Im Weraheim Hebsack in Remshalden arbeiten die Sozialpädagoginnen Daisy Bolkart und Sabrina Wiedmann eng mit Jugendlichen und deren Familien zusammen. Sie haben festgestellt, dass rebellisches Fehlverhalten bei Teenagern oft tiefere Ursachen hat. Häufig stehen hinter dem Verhalten emotionaler Stress oder unerfüllte Bedürfnisse. So zeigt beispielsweise der 14-jährige Tim aggressive Tendenzen, indem er Gegenstände beschädigt, während die 13-jährige Anna ihre Klassenkameradin mobbt, was auf emotionale Schwierigkeiten hinweisen könnte. Auch die 15-jährige Luise und der 11-jährige Linus, die sich beiden Vorwürfen, nicht im Haushalt helfen zu wollen und Hausaufgaben zu verweigern, ausgesetzt sehen, verdeutlichen die Herausforderungen, mit denen viele Eltern konfrontiert sind. Diese sind oftmals ratlos, da sie die Beweggründe ihrer Kinder nicht klar erkennen können. Diese Beobachtungen ZVW als Grundlage sind beispielhaft für viele Probleme, die im Jugendalter auftauchen.

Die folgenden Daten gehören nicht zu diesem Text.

(** The declared requirements on a policy: printable provenance, a safe
    generation, exactly one floor per class, every floor a percentage, and
    strictly larger floors for lower-priority classes. *)
Record policy_admissible (provenance : string) (generation : Z)
  (rules : list ReserveClassFloor) : Prop := {
  adm_provenance : 1 <= str_len provenance <= 256 /\
    string_all is_ascii_graphic provenance = true;
  adm_generation : 1 <= generation <= MAX_SAFE_INTEGER;
  adm_unique : NoDup (ReserveClassFloor_class <$> rules);
  adm_complete c : exists f, MkReserveClassFloor c f ∈ rules;
  adm_range r : r ∈ rules -> ReserveClassFloor_floor_percent r <= 100;
  adm_monotone r1 r2 : r1 ∈ rules -> r2 ∈ rules ->
    outranks (ReserveClassFloor_class r1) (ReserveClassFloor_class r2) = true ->
    ReserveClassFloor_floor_percent r1 < ReserveClassFloor_floor_percent r2
}.

Lemma is_empty_str_len s : is_empty s = false <-> 1 <= str_len s.
Proof. unfold str_len. destruct s; simpl; [split; [done|lia]|split; [lia|done]]. Qed.

(** Once the three loops have passed, the array holds the supplied floors. *)
Lemma values_of_rules rules floors values :
  (forall r, r ∈ rules -> 0 <= ReserveClassFloor_floor_percent r <= 100) ->
  NoDup (ReserveClassFloor_class <$> rules) ->
  complete_floors LADDER (collected rules floors) (vreplicate 8 0) = Ok values ->
  forall r, r ∈ rules ->
    values !!! class_index (ReserveClassFloor_class r) = ReserveClassFloor_floor_percent r.
Proof.
  intros Hrange Hnd Hc r Hr. apply complete_floors_Ok in Hc as [Hc _].
  specialize (Hc _ (class_in_ladder (ReserveClassFloor_class r))).
  rewrite collected_rule in Hc by done. injection Hc as <-.
  apply Z.mod_small. specialize (Hrange r Hr). lia.
Qed.

Section TryNew.
Context (provenance : string) (generation : Z) (rules : list ReserveClassFloor).
Hypothesis Hgen : is_u64 generation.
Hypothesis Hfloors : forall r, r ∈ rules -> 0 <= ReserveClassFloor_floor_percent r < 2 ^ 16.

Die Pädagoginnen betonen die Wichtigkeit, das Verhalten der Jugendlichen nicht vorschnell zu verurteilen. Oftmals habe solches Verhalten einen “guten Grund”, den es zu ergründen gilt. Die Unterstützung der Eltern ist hierbei unerlässlich, um einen positiven Dialog mit den Kindern zu fördern. Mangelnde Kommunikation führt häufig zu Missverständnissen und kann die Probleme weiter verschärfen. Eine offene Gesprächskultur zu Hause kann entscheidend sein, um die zugrunde liegenden Probleme zu erkennen.
Mobbing in Schulen
Besonders besorgniserregend ist die zunehmende Bedeutung von Mobbing in Schulen. Laut Familienhandbuch sind Zuschauer die größte Gruppe innerhalb des Mobbinggeschehens. Dies geschieht häufig, ohne dass die Lehrer oder die Schulverwaltung darauf reagieren. Oft nehmen die Schüler und Schülerinnen unterschiedliche Rollen ein, wie passive Zuschauer, Unterstützer der Täter oder Helfer der Opfer. Eine größere Gruppe von Helfern kann die Möglichkeiten der Täter verringern, was die Klassengemeinschaft insgesamt positiv beeinflusst.
Die Unterstützung von Mobbing-Opfern ist essenziell. Eltern sollten ihre Kinder ermutigen, aktiv einzugreifen und Vorfälle zu melden – und sich dabei auch nicht scheuen, Lehrer in akuten Situationen hinzuzuziehen. Dies stellt kein “Petzen” dar, sondern ist ein notwendiger Schritt, um die Mobbingproblematik anzugehen. Zudem ist die Problematik des Cybermobbings ein ernstzunehmendes Thema, da es oft anonym erfolgt und strafrechtlich verfolgt werden kann. Eine proaktive Strategie zur Risikominderung, einschließlich der Überwachung der Online-Aktivitäten, ist unerlässlich.
Schlussfolgerung
Zusammengefasst zeigen die Erfahrungen in Remshalden, dass das Verständnis und die Unterstützung von Jugendlichen in ihren emotionalen Herausforderungen entscheidend sind, um Fehlverhalten zu adressieren. Mobbing, sowohl in der realen als auch in der digitalen Welt, stellt eine ernsthafte Bedrohung für die Sicherheit und das Wohlbefinden unserer Kinder dar. Eltern, Lehrer und die gesamte Klassengemeinschaft sind gefordert, aktiv zu werden und eine positive Veränderung herbeizuführen.